The Mohammedans are also very scrupulous about another practice in
FEET-WASHING BEFORE PRAYER. |
connection with their worship, which is peculiar to themselves. They never enter the mosque to pray, nor do they pray anywhere else, if water is at hand, without first washing their faces, hands, and feet. The favorite method of washing the feet is to have a boy or a servant pour water on them from a vessel. They are never dipped into, the water. The above cut is true to life in every particular. [600]

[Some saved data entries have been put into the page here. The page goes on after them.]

(* ===== verification/ModuleLines.v ===== *)
(** ModuleLines: the lines that the module loader takes for imports, and the names that it
    gives to exported functions. *)

From stdpp Require Import list.
From S2P Require Import Prelude Clib Modules TypeNames TypeCheck.

(** * Scanning *)

Definition blanks (w : bytes) : Prop := Forall (fun c => isspace c = true) w.

Lemma drop_space_blanks w s : blanks w -> drop_space (w ++ s) = drop_space s.
Proof. induction 1 as [|c w Hc _ IH]; [done|]. cbn. by rewrite Hc. Qed.

Lemma drop_space_id s : isspace (first s) = false -> drop_space s = s.
Proof. destruct s as [|c s]; [done|]. cbn. by intros ->. Qed.

Lemma drop_space_split s : exists w, blanks w /\ s = w ++ drop_space s.
Proof.
  induction s as [|c s (w & Hw & E)]; [by exists []; split; [constructor|]|]. cbn. destruct (isspace c) eqn:Ec.
  - exists (c :: w). split; [by constructor|]. cbn. by rewrite <- E.
  - exists []. by split; [constructor|].
Qed.

Lemma strip_prefix_app prefix s : strip_prefix prefix (prefix ++ s) = Some s.
Proof. induction prefix as [|c prefix IH]; [done|]. cbn. by rewrite Ascii.eqb_refl. Qed.

Lemma strip_prefix_some prefix s rest : strip_prefix prefix s = Some rest -> s = prefix ++ rest.
Proof.
  revert s. induction prefix as [|p prefix IH]; intros s; cbn; [congruence|].
  destruct s as [|c s]; [done|]. destruct (p =? c)%char eqn:E; [|done].
  apply Ascii.eqb_eq in E as ->. by intros ->%IH.
Qed.

(** The copy fits with its NUL, and stops where it has to. *)
Lemma copy_while_spec p room s copied rest :
  copy_while p room s = Some (copied, rest) <->
  s = copied ++ rest /\ Forall (fun c => p c = true) copied /\
  (copied = [] \/ Z.of_nat (length copied) < room)%Z /\
  match rest with c :: _ => p c = false | [] => True end.
Proof.
  revert room copied. induction s as [|c s IH]; intros room copied; cbn [copy_while].
  - split.
    + intros [= <- <-]. split_and!; auto.
    + intros (E & _ & _ & _). symmetry in E. by apply app_nil in E as [-> ->].
  - destruct (p c) eqn:Ec.
    + destruct (Z.leb_spec room 1) as [Hr|Hr].
      * split; [done|]. intros (E & _ & [->|Hl] & Hrest); [by cbn in E; subst rest; congruence|].
        destruct copied; [cbn in E; subst rest; congruence|]. cbn in Hl. lia.
      * split.
        -- destruct (copy_while p (room - 1) s) as [[copied' rest']|] eqn:E; [|done].
           cbn. intros [= <- <-]. apply IH in E as (-> & Hf & Hl & Hrest).
           split_and!; [done|by constructor| |done]. right. destruct Hl as [->|Hl]; cbn; lia.
        -- intros (E & Hf & Hl & Hrest). destruct copied as [|c' copied].
           { cbn in E. subst rest. congruence. }
           injection E as <- E. inversion Hf; subst.
           assert (copy_while p (room - 1) (copied ++ rest) = Some (copied, rest)) as ->; [|done].
           apply IH. split_and!; try done. destruct Hl as [|Hl]; [done|]. right. cbn in Hl. lia.
    + split.
      * intros [= <- <-]. split_and!; auto.
      * intros (E & Hf & _ & _). destruct copied as [|c' copied]; [cbn in E; by subst|].
        injection E as <- E. inversion Hf. congruence.
Qed.

(** * Import lines *)

(** The end of a directive: the alias, if there is one, and a comment. *)
Inductive directive_end : bytes -> bytes -> Prop :=
  | no_alias w tail : blanks w -> ends_directive tail = true -> directive_end (w ++ tail) []
  | with_alias w1 w2 alias w3 tail :
      blanks w1 -> blanks w2 -> w2 <> [] -> blanks w3 ->
      starts_name (first alias) = true -> Forall (fun c => in_name c = true) alias ->
      (Z.of_nat (length alias) < alias_size)%Z -> ends_directive tail = true ->
      directive_end (w1 ++ str "as" ++ w2 ++ alias ++ w3 ++ tail) alias.

(** An import of [module] under the name [alias], which is empty if there is none. *)
Inductive import_directive : bytes -> bytes -> bytes -> Prop :=
  | import_line w1 w2 module tail alias :
      blanks w1 -> blanks w2 -> quote ∉ module ->
      (Z.of_nat (length module) < path_size)%Z -> directive_end tail alias ->
      import_directive (w1 ++ str "import" ++ w2 ++ quote :: module ++ quote :: tail) module alias.

Lemma ends_not_space s : ends_directive s = true -> isspace (first s) = false /\ in_name (first s) = false.
Proof.
  unfold ends_directive. intros [E%Ascii.eqb_eq|E%Ascii.eqb_eq]%orb_true_iff; rewrite E; done.
Qed.

Lemma starts_not_space c : starts_name c = true -> isspace c = false /\ in_name c = true.
Proof.
  intros H. unfold starts_name in H. apply orb_true_iff in H as [H|H%Ascii.eqb_eq]; [|by subst].
  split; [|unfold in_name, isalnum; by rewrite H].
  unfold isspace, isalpha, between in *. lia.
Qed.

Lemma directive_end_exact tail alias : import_alias alias_size tail = Some alias <-> directive_end tail alias.
Proof.
  unfold import_alias. split.
  - destruct (drop_space_split tail) as (w & Hw & E).
    destruct (ends_directive (drop_space tail)) eqn:Ee.
    { intros [= <-]. rewrite E. by constructor. }
    destruct (strip_prefix _ (drop_space tail)) as [rest|] eqn:Es; [|done].
    apply strip_prefix_some in Es. destruct (isspace (first rest)) eqn:E1; cbn [negb]; [|done].
    destruct (drop_space_split rest) as (w2 & Hw2 & E2).
    destruct (starts_name (first (drop_space rest))) eqn:E3; cbn [negb]; [|done].
    destruct (copy_while in_name alias_size (drop_space rest)) as [[copied after]|] eqn:Ec; [|done]. cbn.
    destruct (ends_directive (drop_space after)) eqn:E4; [|done]. intros [= <-].
    apply copy_while_spec in Ec as (Ec & Hf & Hl & Hrest).
    destruct (drop_space_split after) as (w3 & Hw3 & E5).
    rewrite E, Es, E2, Ec, E5. apply with_alias; try done.
    + intros ->. cbn in E2. rewrite <- E2 in E3. apply starts_not_space in E3 as [E3 _]. congruence.
    + rewrite Ec in E3. destruct copied as [|c copied]; [|done]. exfalso. cbn in E3.
      apply starts_not_space in E3 as [_ E3]. destruct after as [|c after]; [done|]. cbn in E3. congruence.
    + by destruct Hl as [->|].
  - destruct 1 as [w tail Hw He|w1 w2 alias w3 tail H1 H2 Hne H3 Hs Hf Hl He].
    + rewrite (drop_space_blanks _ _ Hw), drop_space_id by by apply ends_not_space. by rewrite He.
    + rewrite (drop_space_blanks _ _ H1).
      rewrite (drop_space_id (str "as" ++ _)) by done.
      change (ends_directive (str "as" ++ w2 ++ alias ++ w3 ++ tail)) with false. cbn iota.
      rewrite strip_prefix_app. destruct w2 as [|c w2]; [done|]. inversion H2 as [|? ? Hc _]; subst.
      cbn [app first]. rewrite Hc. cbn [negb]. rewrite app_comm_cons, (drop_space_blanks _ _ H2).
      destruct alias as [|a alias]; [done|]. cbn [first] in Hs.
      rewrite drop_space_id by by apply starts_not_space. cbn [app first]. rewrite Hs. cbn [negb].
      assert (copy_while in_name alias_size ((a :: alias) ++ w3 ++ tail) = Some (a :: alias, w3 ++ tail)) as E.
      { apply copy_while_spec. split_and!; [done|done|by right|].
        destruct w3 as [|c' w3]; cbn [app].
        - apply ends_not_space in He as [_ He]. by destruct tail.
        - inversion H3; subst. unfold in_name, isalnum, isspace, isalpha, isdigit, between in *.
          destruct (Ascii.eqb_spec c' "_"); [by subst|]. lia. }
      cbn [app] in E. rewrite E. cbn. rewrite (drop_space_blanks _ _ H3), drop_space_id by by apply ends_not_space.
      by rewrite He.
Qed.

Lemma quote_not_space : isspace quote = false.
Proof. done. Qed.

Lemma not_quotes module : quote ∉ module <-> Forall (fun c => negb (c =? quote)%char = true) module.
Proof.
  rewrite Forall_forall. split.
  - intros H c Hc. apply negb_true_iff, Ascii.eqb_neq. by intros ->.
  - intros H Hc. specialize (H _ Hc). by rewrite Ascii.eqb_refl in H.
Qed.

(** C39: a line is taken for an import of a module under an alias just if it is one: blanks,
    import, blanks, the module in quotes, and then either nothing, or as, blanks and a name,
    with a comment or the end of the line after it; the module fits in 4095 characters and
    the alias in 255. *)
Theorem is_import_line_exact line module alias :
  is_import_line path_size alias_size line = Some (module, alias) <-> import_directive line module alias.
Proof.
  unfold is_import_line. split.
  - destruct (drop_space_split line) as (w1 & Hw1 & E1).
    destruct (strip_prefix _ (drop_space line)) as [rest|] eqn:Es; [|done].
    apply strip_prefix_some in Es. destruct (negb _); [done|].
    destruct (drop_space_split rest) as (w2 & Hw2 & E2).
    destruct (drop_space rest) as [|c rest'] eqn:Er; [done|].
    destruct (c =? quote)%char eqn:Eq; cbn [negb]; [|done]. apply Ascii.eqb_eq in Eq as ->.
    destruct (copy_while _ path_size rest') as [[copied after]|] eqn:Ec; [|done]. cbn.
    apply copy_while_spec in Ec as (-> & Hf & Hl & Hrest). destruct after as [|c tail]; [done|].
    apply negb_false_iff, Ascii.eqb_eq in Hrest as ->.
    destruct (import_alias alias_size tail) as [a|] eqn:Ea; [|done]. intros [= <- <-].
    rewrite E1, Es, E2. constructor; try done; [by apply not_quotes|by destruct Hl as [->|]|by apply directive_end_exact].
  - destruct 1 as [w1 w2 module tail alias H1 H2 Hq Hl He].
    rewrite (drop_space_blanks _ _ H1), drop_space_id, strip_prefix_app by done.
    assert (negb (isspace (first (w2 ++ quote :: module ++ quote :: tail)) ||
      (first (w2 ++ quote :: module ++ quote :: tail) =? quote)%char) = false) as ->.
    { destruct w2 as [|c w2]; [done|]. inversion H2 as [|? ? Hc _]; subst. cbn [app first]. by rewrite Hc. }
    rewrite (drop_space_blanks _ _ H2), drop_space_id by done. rewrite Ascii.eqb_refl. cbn [negb].
    assert (copy_while (fun c => negb (c =? quote)%char) path_size (module ++ quote :: tail) =
      Some (module, quote :: tail)) as ->.
    { apply copy_while_spec. split_and!; [done|by apply not_quotes|by right|]. by rewrite Ascii.eqb_refl. }
    cbn. apply directive_end_exact in He. by rewrite He.
Qed.

(** * Namespaces *)

Lemma separator_cons a b r :
  separator (a :: b :: r) = if ((a =? "_")%char && (b =? "_")%char) then Some 0 else S <$> separator (b :: r).
Proof. done. Qed.

Lemma separator_after alias name : separator (alias ++ str "_") = None ->
  separator (alias ++ str "__" ++ name) = Some (length alias).
Proof.
  induction alias as [|a alias IH]; [done|].
  assert (exists b r, alias ++ str "_" = b :: r /\ exists r', alias ++ str "__" ++ name = b :: r') as (b & r & E & r' & E')
    by (destruct alias; eauto).
  cbn [app]. rewrite E, E', !separator_cons. destruct (_ && _); [done|]. rewrite <- E, <- E'.
  destruct (separator (alias ++ str "_")); [done|]. intros _. by rewrite IH.
Qed.

Lemma separator_inside alias name k : separator (alias ++ str "_") = Some k ->
  separator (alias ++ str "__" ++ name) = Some k /\ k < length alias.
Proof.
  revert k. induction alias as [|a alias IH]; intros k; [done|].
  assert (exists b r, alias ++ str "_" = b :: r /\ exists r', alias ++ str "__" ++ name = b :: r') as (b & r & E & r' & E')
    by (destruct alias; eauto).
  cbn [app]. rewrite E, E', !separator_cons. destruct (_ && _); [intros [= <-]; cbn; split; [done|lia]|].
  rewrite <- E, <- E'. destruct (separator (alias ++ str "_")) as [k'|]; [|done]. intros [= <-].
  destruct (IH k' eq_refl) as [-> ?]. cbn. split; [done|lia].
Qed.

Lemma span_name name tail : Forall (fun c => in_name c = true) name ->
  match tail with c :: _ => in_name c = false | [] => True end -> span in_name (name ++ tail) = (name, tail).
Proof.
  intros Hn Ht. induction Hn as [|c name Hc _ IH]; cbn.
  - destruct tail as [|c tail]; [done|]. cbn. by rewrite Ht.
  - by rewrite Hc, IH.
Qed.

(** A name in the namespace of a module that is imported with an alias. *)
Definition qualified (namespace_name : option bytes) (name : bytes) : bytes :=
  match namespace_name with Some alias => alias ++ str "__" ++ name | None => name end.

(** C40: a line that exports a function, unsafe or not and after any blanks, is emitted
    without the export, and with the alias of the import and two underscores before the name
    of the function if there is an alias; the type checker takes this alias for the
    namespace of the function just if the alias has no two underscores in a row and does not
    end with one. *)
Theorem exported_name_namespace path namespace_name (is_unsafe : bool) spaces name tail outer :
  blanks spaces ->
  starts_name (first name) = true -> Forall (fun c => in_name c = true) name ->
  match tail with c :: _ => in_name c = false | [] => True end ->
  emitted_line path namespace_name
      (spaces ++ str (if is_unsafe then "export unsafe fun " else "export fun ") ++ name ++ tail) =
    inr (str (if is_unsafe then "unsafe fun " else "fun ") ++ qualified namespace_name name ++ tail) /\
  forall alias, namespace_name = Some alias ->
    (namespace_of (qualified namespace_name name) outer = Some alias <-> separator (alias ++ str "_") = None).
Proof.
  intros Hspaces Hs Hn Ht. split.
  - unfold emitted_line. rewrite drop_space_blanks by done. rewrite drop_space_id by by destruct is_unsafe.
    assert (forall prefix, rewrite_declaration path prefix namespace_name (name ++ tail) =
      inr (prefix ++ qualified namespace_name name ++ tail)) as Hrewrite.
    { intros prefix. unfold rewrite_declaration. rewrite (span_name _ _ Hn Ht).
      destruct name as [|c name]; [done|]. cbn [app first] in *. rewrite Hs. cbn [negb].
      destruct namespace_name; cbn [qualified]; by rewrite <- ?app_assoc. }
    destruct is_unsafe.
    + by rewrite strip_prefix_app, Hrewrite.
    + change (strip_prefix (str "export unsafe fun ") (str "export fun " ++ name ++ tail)) with (@None bytes).
      by rewrite strip_prefix_app, Hrewrite.
  - intros alias ->. cbn [qualified]. unfold namespace_of. destruct (separator (alias ++ str "_")) as [k|] eqn:E.
    + destruct (separator_inside _ name _ E) as [-> Hk]. split; [|done]. intros [= H].
      apply (f_equal length) in H. rewrite length_take, length_app in H. lia.
    + rewrite (separator_after _ _ E). by rewrite take_app_length.
Qed.

Lemma exported_name_namespace_witness :
  emitted_line [] (Some (str "g")) (str "  export unsafe fun area(n)") = inr (str "unsafe fun g__area(n)") /\
  namespace_of (str "g__area") None = Some (str "g").
Proof.
  destruct (exported_name_namespace [] (Some (str "g")) true (str "  ") (str "area") (str "(n)") None) as [H1 H2];
    [repeat constructor|reflexivity|repeat constructor|reflexivity|].
  split; [exact H1|]. apply H2; reflexivity.
Defined.
Definition emit_division (modulo : bool) : Gen bool :=
  safe_label ← label_new;
  _ ← write [Ins TESTQ [rcx; rcx]; Ins JZ [Target ArithmeticFault]; Ins CMPQ [Imm (-1); rcx];
             Ins JNE [local safe_label]; Ins MOVABSQ [Imm INT64_MIN; rdx]; Ins CMPQ [rdx; rax];
             Ins JE [Target ArithmeticFault]];
  _ ← label_emit safe_label;
  _ ← write [Ins CQTO []; Ins IDIVQ [rcx]];
  _ ← write (if modulo then [Ins MOVQ [rdx; rax]] else []);
  mret true.

Definition emit_comparison (set : mnemonic) : Gen bool :=
  _ ← write [Ins CMPQ [rcx; rax]; Ins set [al]];
  _ ← write [Ins MOVZBL [al; eax]];
  mret true.

Definition emit_overflowing (m : mnemonic) : Gen bool :=
  _ ← write [Ins m [rcx; rax]; jump_to_fault];
  mret true.

Definition emit_operation (op : option BinaryOperator) : Gen bool :=
  match op with
  | Some BINARY_ADD => emit_overflowing ADDQ
  | Some BINARY_SUBTRACT => emit_overflowing SUBQ
  | Some BINARY_MULTIPLY => emit_overflowing IMULQ
  | Some BINARY_DIVIDE => emit_division false
  | Some BINARY_MODULO => emit_division true
  | Some BINARY_EQUAL => emit_comparison SETE
  | Some BINARY_NOT_EQUAL => emit_comparison SETNE
  | Some BINARY_GREATER => emit_comparison SETG
  | Some BINARY_LESS => emit_comparison SETL
  | Some BINARY_GREATER_EQUAL => emit_comparison SETGE
  | Some BINARY_LESS_EQUAL => emit_comparison SETLE
  | _ => fail "unsupported binary operator."
  end.

Definition emit_binary (index : nat) (n : VntIrNode) : Gen bool :=
  left ← asks (fun _ => child_role ir index VNT_IR_EDGE_LEFT);
  right ← asks (fun _ => child_role ir index VNT_IR_EDGE_RIGHT);
  match left, right with
  | Some li, Some ri =>
      match binary_of_int (operation n) with
      | Some BINARY_AND => emit_logical true li ri
      | Some BINARY_OR => emit_logical false li ri
      | op =>
          require emit_expression li;
          _ ← write keep_left;
          require emit_expression ri;
          _ ← write take_left;
          emit_operation op
      end
  | _, _ => fail "malformed binary expression."
  end.

Definition in_int32 (z : Z) : bool := (- 2 ^ 31 <=? z)%Z && (z <=? 2 ^ 31 - 1)%Z.

Definition emit_node (index : nat) (n : VntIrNode) : Gen bool :=
  match opcode n with
  | VNT_IR_CALL => emit_call index n
  | VNT_IR_STRING =>
      _ ← write [Ins LEAQ [Rip (StringLabel index); rax]];
      mret true
  | VNT_IR_INDEX => emit_index index
  | VNT_IR_INTEGER =>
      z ← asks (fun _ => node_integer n);
      _ ← write [Ins (if in_int32 z then MOVQ else MOVABSQ) [Imm z; rax]];
      mret true
  | VNT_IR_BOOLEAN =>
      b ← asks (fun _ => node_boolean n);
      _ ← write [Ins MOVL [Imm (Z.b2z b); eax]];
      mret true
  | VNT_IR_NULL => fail "null pointers are not supported by the freestanding value subset."
  | VNT_IR_VARIABLE => emit_variable n
  | VNT_IR_UNARY => emit_unary index n
  | VNT_IR_BINARY => emit_binary index n
  | _ => fail "only integer/boolean expressions and local variables are supported; hosted values are rejected."
  end.

End expression.

Fixpoint emit_expression (fuel index : nat) : Gen bool :=
  match fuel with
  | O => stuck
  | S fuel =>
      if node_count ir <=? index then fail "missing expression."
      else
        n ← asks (fun _ => node_at ir index);
        emit_node (emit_expression fuel) index n
  end.

(** * Statements *)

(** The types that a local variable may have. *)
Definition local_types : list bytes := [str "int"; str "bool"; str "i64"; str "string"].

(** RAX to the variable. *)
Definition store_variable (g : FreestandingGen) (vi : nat) : list Line :=
  if variable_is_64 g vi then [Ins MOVQ [rax; slot vi]] else [Ins MOVL [eax; slot vi]].

(** [if (!value || vi < 0 || !emit_expression(g, value)) return 0;] and the store. *)
Definition emit_to_variable (fuel : nat) (value : option nat) (name : bytes) : Gen bool :=
  g ← get;
  match value, variable_index name g with
  | Some value, Some vi =>
      require emit_expression fuel value;
      _ ← write (store_variable g vi);
      mret true
  | _, _ => mret false
  end.

Definition emit_declaration (fuel index : nat) (n : VntIrNode) : Gen bool :=
  if match type_name n with
     | Some type => negb (existsb (bytes_eqb type) local_types)
     | None => false
     end
  then fail "freestanding locals support int, bool, and i64."
  else
    value ← asks (fun _ => child_role ir index VNT_IR_EDGE_VALUE);
    name ← asks (fun _ => node_text n);
    emit_to_variable fuel value name.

The sultan goes to one of the mosques to pray every Friday about noon, and this furnishes an opportunity for strangers to see him. I took advantage of the opportunity, for I had never seen a crowned head, and the sultan was the sovereign whom I least expected to see of all through whose countries I passed. Three regiments of soldiers were drawn up, one on each side of the street along which he was to pass, and one in a solid mass at the end of the street just beyond the mosque. The sultan came out of his palace gate on a splendid gray horse, surrounded by a dozen or more of his pashas and other chief officers, among whom were Pashas Osman and Hobart, and followed by his body-guard in Oriental uniform. He passed within a few steps of me, so that I saw him very distinctly. He is a small and delicate man with a pale face. He was dressed in a plain suit of black, with a light military cloak of the same color hanging loosely on his shoulders, and he wore on his head the inevitable fez, as did every other man, great and small, in the vast concourse of soldiers and citizens. The sultan's fez was not distinguishable in shape, color, or ornamentation from that of any other officer, soldier, or citizen on the ground. He rode his spirited horse with ease, and when he reached the portico of the mosque he dismounted with the grace of an experienced horseman. As he entered the door of the mosque I heard a loud voice, pitched in a very high key, which seemed to ring through the very sky above us. I asked my guide what it meant, and he said it was the voice of an attendant at the mosque crying out, "Remember that God is greater than thou; and remember that thou must die." It was impressive and appropriate to the occasion.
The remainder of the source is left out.